(* ===== verification/RtcpCore.v ===== *)
(** * RTCP arithmetic

    crates/oxsfud/src/rtcp/core.rs: the statistics of a received stream ([RecvStats],
    RFC 3550 A.1, A.3, A.8) and the window of arrival times behind the transport-wide
    feedback ([TwccRecv]).  Arrival times and unwrapped sequence numbers are [i64] in the
    sources and unbounded here; the 16-bit and 32-bit counters wrap as they do there. *)

From Stdlib Require Import Floats.SpecFloat.
From S2P Require Import Prelude Rtcp.

Module Recv.
Import Rtcp.

Definition MIN_SEQUENTIAL : Z := 2.
Definition MAX_DROPOUT : Z := 3000.
Definition MAX_MISORDER : Z := 100.
Definition SEQ_MOD : Z := 65536.

(** *** Double-precision arithmetic, for the jitter *)

Definition f64 : Type := spec_float.
Definition f64_of_u32 (z : Z) : f64 := binary_normalize 53 1024 z 0 false.
Definition f64_add : f64 -> f64 -> f64 := SFadd 53 1024.
Definition f64_sub : f64 -> f64 -> f64 := SFsub 53 1024.
Definition f64_div : f64 -> f64 -> f64 := SFdiv 53 1024.

(** [as u32]: toward zero, saturating, NaN as 0. *)
Definition f64_as_u32 (x : f64) : Z :=
  match x with
  | S754_zero _ | S754_nan => 0
  | S754_infinity s => if s then 0 else 2 ^ 32 - 1
  | S754_finite s m e =>
    if s then 0 else Z.min (2 ^ 32 - 1) (if 0 <=? e then Zpos m * 2 ^ e else Zpos m / 2 ^ (- e))
  end.

Record RecvStats := mkStats {
  clock : Z; max_seq : Z; cycles : Z; base_seq : Z; bad_seq : Z; probation : Z; received : Z;
  expected_prior : Z; received_prior : Z; transit : option Z; jitter : f64; started : bool;
  packets : Z; bytes : Z }.

Definition new (clock : Z) : RecvStats := mkStats clock 0 0 0 0 0 0 0 0 None (S754_zero false) false 0 0.

Definition init_seq (seq : Z) (s : RecvStats) : RecvStats :=
  mkStats (clock s) seq 0 seq (SEQ_MOD + 1) (probation s) 0 0 0 (transit s) (jitter s) (started s) (packets s) (bytes s).

Definition set_seq (max cyc bad prob rcv : Z) (st : bool) (s : RecvStats) : RecvStats :=
  mkStats (clock s) max cyc (base_seq s) bad prob rcv (expected_prior s) (received_prior s) (transit s) (jitter s) st
    (packets s) (bytes s).

Definition update_seq (seq : Z) (s : RecvStats) : RecvStats * bool :=
  let s :=
    if started s then s
    else
      let s := init_seq seq s in
      set_seq (u16 (seq - 1)) (cycles s) (bad_seq s) MIN_SEQUENTIAL (received s) true s in
  let udelta := u16 (seq - max_seq s) in
  if probation s >? 0 then
    if seq =? u16 (max_seq s + 1) then
      let s := set_seq seq (cycles s) (bad_seq s) (probation s - 1) (received s) (started s) s in
      if probation s =? 0 then
        let s := init_seq seq s in
        (set_seq (max_seq s) (cycles s) (bad_seq s) (probation s) (u32 (received s + 1)) (started s) s, true)
      else (s, false)
    else (set_seq seq (cycles s) (bad_seq s) (MIN_SEQUENTIAL - 1) (received s) (started s) s, false)
  else if udelta <? MAX_DROPOUT then
    let cyc := if seq <? max_seq s then u32 (cycles s + SEQ_MOD) else cycles s in
    (set_seq seq cyc (bad_seq s) (probation s) (u32 (received s + 1)) (started s) s, true)
  else if udelta <=? SEQ_MOD - MAX_MISORDER then
    if seq =? bad_seq s then
      let s := init_seq seq s in
      (set_seq (max_seq s) (cycles s) (bad_seq s) (probation s) (u32 (received s + 1)) (started s) s, true)
    else (set_seq (max_seq s) (cycles s) (Z.land (seq + 1) (SEQ_MOD - 1)) (probation s) (received s) (started s) s, false)
  else (set_seq (max_seq s) (cycles s) (bad_seq s) (probation s) (u32 (received s + 1)) (started s) s, true).

Definition update (seq ts arrival_ms nbytes : Z) (s : RecvStats) : RecvStats * bool :=
  let (s, valid) := update_seq seq s in
  let arrival := Z.land (arrival_ms * clock s / 1000) 0xffffffff in
  let tr := u32 (arrival - ts) in
  let j :=
    match transit s with
    | Some prev =>
      let d := f64_of_u32 (Z.abs (i32 (u32 (tr - prev)))) in
      f64_add (jitter s) (f64_div (f64_sub d (jitter s)) (f64_of_u32 16))
    | None => jitter s
    end in
  (mkStats (clock s) (max_seq s) (cycles s) (base_seq s) (bad_seq s) (probation s) (received s) (expected_prior s)
     (received_prior s) (Some tr) j (started s) (u64 (packets s + 1)) (u64 (bytes s + nbytes)), valid).

Definition ext_max (s : RecvStats) : Z := u32 (cycles s + max_seq s).

Definition report (s : RecvStats) : RecvStats * option Report :=
  if negb (started s) || (probation s >? 0) then (s, None)
  else
    let ext := ext_max s in
    let expected := u32 (u32 (ext - base_seq s) + 1) in
    let lost := clamp (-0x800000) 0x7fffff (expected - received s) in
    let expected_interval := u32 (expected - expected_prior s) in
    let received_interval := u32 (received s - received_prior s) in
    let lost_interval := expected_interval - received_interval in
    let fraction :=
      if (expected_interval =? 0) || (lost_interval <=? 0) then 0
      else u8 (Z.min (Z.shiftl lost_interval 8 / expected_interval) 255) in
    (mkStats (clock s) (max_seq s) (cycles s) (base_seq s) (bad_seq s) (probation s) (received s) expected (received s)
       (transit s) (jitter s) (started s) (packets s) (bytes s),
     Some (mkReport fraction lost ext (f64_as_u32 (jitter s)))).

(** ** What the statistics follow *)

(** The stream is past probation, [E] is its highest sequence number counted without
    wrapping, [B] the first, and [n] packets have been counted since. *)
Record follows (s : RecvStats) (B E n : Z) : Prop := {
  fw_started : started s = true;
  fw_prob : probation s = 0;
  fw_base : base_seq s = B /\ 0 <= B < SEQ_MOD;
  fw_max : max_seq s = E mod SEQ_MOD;
  fw_cyc : cycles s = u32 (E - E mod SEQ_MOD);
  fw_rcv : received s = u32 n;
  fw_le : B <= E }.

(** A packet whose place is near enough to the highest one: up to 2999 ahead, or up to 99
    behind. *)
Definition near (E e : Z) : Prop := E - MAX_MISORDER < e < E + MAX_DROPOUT.

Lemma land_ffffffff z : Z.land z 0xffffffff = u32 z.
Proof. change 0xffffffff with (Z.ones 32). by rewrite Z.land_ones. Qed.

Lemma u32_add_l a b : u32 (u32 a + b) = u32 (a + b).
Proof. unfold u32. by rewrite Z.add_mod_idemp_l. Qed.

Lemma follows_update_seq s B E n e : follows s B E n -> near E e -> 0 <= e ->
  follows (update_seq (u16 e) s).1 B (Z.max E e) (n + 1) /\ (update_seq (u16 e) s).2 = true.
Proof.
  intros [H1 H2 [H3 H4] H5 H6 H7 H8] [Hlo Hhi] He. unfold MAX_MISORDER, MAX_DROPOUT, SEQ_MOD in *.
  unfold update_seq. rewrite H1, H2. cbn [Z.gtb Z.compare]. rewrite H5. unfold SEQ_MOD, MAX_DROPOUT, MAX_MISORDER.
  destruct (Z.le_gt_cases E e) as [Hge|Hlt].
  - assert (Ed : u16 (u16 e - E mod 65536) = e - E) by ulia. rewrite Ed. rewrite (proj2 (Z.ltb_lt (e - E) 3000)) by lia.
    rewrite Z.max_r by lia. split; [|done]. split; try done; cbn [max_seq cycles received]; unfold SEQ_MOD.
    + rewrite H6. destruct (Z.ltb_spec (u16 e) (E mod 65536)) as [Hw|Hw]; unfold u16 in Hw; change (2 ^ 16) with 65536 in Hw.
      * assert (e - e mod 65536 = E - E mod 65536 + 65536) as -> by ulia. apply u32_add_l.
      * assert (e - e mod 65536 = E - E mod 65536) as -> by ulia. done.
    + by rewrite H7, u32_add_l.
    + lia.
  - assert (Ed : u16 (u16 e - E mod 65536) = 65536 - (E - e)) by ulia. rewrite Ed.
    rewrite (proj2 (Z.ltb_ge _ 3000)) by lia. rewrite (proj2 (Z.leb_gt _ (65536 - 100))) by lia.
    rewrite Z.max_l by lia. split; [|done]. split; try done. cbn [received]. by rewrite H7, u32_add_l.
Qed.

(** A packet on arrival: its place in the stream, its timestamp, the time, its size. *)
Record Arrival := mkArrival { place : Z; ats : Z; aat : Z; asize : Z }.
Definition arrive (s : RecvStats) (a : Arrival) : RecvStats := (update (u16 (place a)) (ats a) (aat a) (asize a) s).1.

(** Each packet is near the highest before it. *)
Fixpoint all_near (E : Z) (l : list Arrival) : Prop :=
  match l with
  | [] => True
  | a :: l => 0 <= place a /\ near E (place a) /\ all_near (Z.max E (place a)) l
  end.
Definition highest (E : Z) (l : list Arrival) : Z := fold_left (fun E a => Z.max E (place a)) l E.

Lemma follows_arrive s B E n a : follows s B E n -> near E (place a) -> 0 <= place a ->
  follows (arrive s a) B (Z.max E (place a)) (n + 1).
Proof.
  intros H Hn He. unfold arrive, update. destruct (follows_update_seq s B E n (place a) H Hn He) as [[H1 H2 H3 H4 H5 H6 H7] _].
  destruct (update_seq (u16 (place a)) s) as [s' v]. cbn [fst] in *. by split.
Qed.

Lemma follows_run l : forall s B E n, follows s B E n -> all_near E l ->
  follows (fold_left arrive l s) B (highest E l) (n + len l).
Proof.
  induction l as [|a l IH]; intros s B E n H Hl; [by rewrite len_nil, Z.add_0_r|]. destruct Hl as (Hp & Hn & Hl).
  cbn [fold_left highest]. rewrite len_cons. replace (n + (1 + len l)) with (n + 1 + len l) by lia.
  apply IH; [|done]. by apply follows_arrive.
Qed.

(** The first packets: two in a row end the probation. *)
Lemma first_packet seq s : started s = false -> is_u16 seq ->
  let s' := (update_seq seq s).1 in started s' = true /\ probation s' = 1 /\ max_seq s' = seq.
Proof.
  intros H Hs. cbv zeta. unfold update_seq. rewrite H. cbn [set_seq init_seq max_seq probation started cycles bad_seq received].
  assert (u16 (u16 (seq - 1) + 1) = seq) as -> by ulia. by rewrite Z.eqb_refl.
Qed.

Lemma second_packet seq s : started s = true -> probation s = 1 -> seq = u16 (max_seq s + 1) ->
  follows (update_seq seq s).1 seq seq 1.
Proof.
  intros H1 H2 H3. unfold update_seq. rewrite H1, H2, <- H3, Z.eqb_refl. cbn [Z.gtb Z.compare].
  cbn [set_seq init_seq probation]. change (1 - 1 =? 0) with true. cbv iota. cbn [fst].
  pose proof (u16_range (max_seq s + 1)) as Hr. rewrite <- H3 in Hr. unfold is_u16 in Hr. change (2 ^ 16) with SEQ_MOD in Hr.
  split; cbn [set_seq init_seq probation started cycles bad_seq received max_seq base_seq]; try done.
  - by rewrite Z.mod_small.
  - rewrite Z.mod_small by done. rewrite Z.sub_diag. done.
Qed.

Lemma follows_start c e t1 a1 b1 t2 a2 b2 : 0 <= e ->
  follows (update (u16 (e + 1)) t2 a2 b2 (update (u16 e) t1 a1 b1 (new c)).1).1 (u16 (e + 1)) (u16 (e + 1)) 1.
Proof.
  intros He. destruct (first_packet (u16 e) (new c) eq_refl (u16_range e)) as (H1 & H2 & H3).
  set (s1 := (update (u16 e) t1 a1 b1 (new c)).1).
  assert (started s1 = true /\ probation s1 = 1 /\ max_seq s1 = u16 e) as (G1 & G2 & G3).
  { unfold s1, update. by destruct (update_seq (u16 e) (new c)). }
  clearbody s1. destruct (second_packet (u16 (e + 1)) s1 G1 G2) as [F1 F2 F3 F4 F5 F6 F7]; [rewrite G3; ulia|].
  unfold update. destruct (update_seq (u16 (e + 1)) s1). cbn [fst] in *. by split.
Qed.

(** From the second packet on, as long as no packet is 3000 or more ahead of the highest
    or 100 or more behind it, the report is that of a counter that never wraps: the
    highest number (modulo 2^32) and the number of packets that should have come, from the
    first counted one to the highest, less those that did. *)
Theorem recv_report_exact c e t1 a1 b1 t2 a2 b2 l :
  0 <= e -> let B := u16 (e + 1) in
  all_near B l -> highest B l < 2 ^ 32 - 1 -> len l < 2 ^ 32 - 1 ->
  let s := fold_left arrive l (update B t2 a2 b2 (update (u16 e) t1 a1 b1 (new c)).1).1 in
  exists r, (report s).2 = Some r /\ extended_max r = highest B l /\
    lost r = clamp (-0x800000) 0x7fffff (highest B l - B + 1 - (1 + len l)).
Proof.
  intros He B Hn Hh Hl s. pose proof (follows_start c e t1 a1 b1 t2 a2 b2 He) as H0. fold B in H0.
  destruct (follows_run l _ B B 1 H0 Hn) as [F1 F2 [F3 F4] F5 F6 F7 F8]. fold s in F1, F2, F3, F5, F6, F7.
  pose proof (len_nonneg l). unfold report. rewrite F1, F2. cbn [negb orb Z.gtb Z.compare]. eexists. split; [done|].
  cbn [extended_max lost]. unfold ext_max. rewrite F3, F5, F6, F7. unfold SEQ_MOD in *. rewrite (u32_id (1 + len l)) by ulia.
  assert (E : u32 (u32 (highest B l - highest B l mod 65536) + highest B l mod 65536) = highest B l).
  { rewrite u32_add_l, Z.sub_add. apply u32_id. unfold is_u32. lia. }
  rewrite E. split; [done|]. f_equal.
  rewrite u32_add_l, u32_id; [done|]. unfold is_u32. lia.
Qed.

(** Packets 65534, 65535, then 1 (0 is missing). *)
Lemma recv_report_exact_witness :
  exists r, (report (fold_left arrive [mkArrival 65537 0 40 100]
    (update 65535 0 20 100 (update 65534 0 0 100 (new 48000)).1).1)).2 = Some r /\ lost r = 1.
Proof.
  destruct (recv_report_exact 48000 65534 0 0 100 0 20 100 [mkArrival 65537 0 40 100]) as (r & H1 & _ & H2);
    [lia|repeat split; vm_compute; discriminate || reflexivity|vm_compute; reflexivity..|].
  exists r. split; [exact H1|exact H2].
Defined.

End Recv.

• • • •

TASK BRIEF >>
Set down only these lines, exactly: the line containing "rewrite u32_add_l, u32_id;" and each line after it, through the end of the listing.

OUTPUT >>
  rewrite u32_add_l, u32_id; [done|]. unfold is_u32. lia.
Qed.

(** Packets 65534, 65535, then 1 (0 is missing). *)
Lemma recv_report_exact_witness :
  exists r, (report (fold_left arrive [mkArrival 65537 0 40 100]
    (update 65535 0 20 100 (update 65534 0 0 100 (new 48000)).1).1)).2 = Some r /\ lost r = 1.
Proof.
  destruct (recv_report_exact 48000 65534 0 0 100 0 20 100 [mkArrival 65537 0 40 100]) as (r & H1 & _ & H2);
    [lia|repeat split; vm_compute; discriminate || reflexivity|vm_compute; reflexivity..|].
  exists r. split; [exact H1|exact H2].
Defined.

End Recv.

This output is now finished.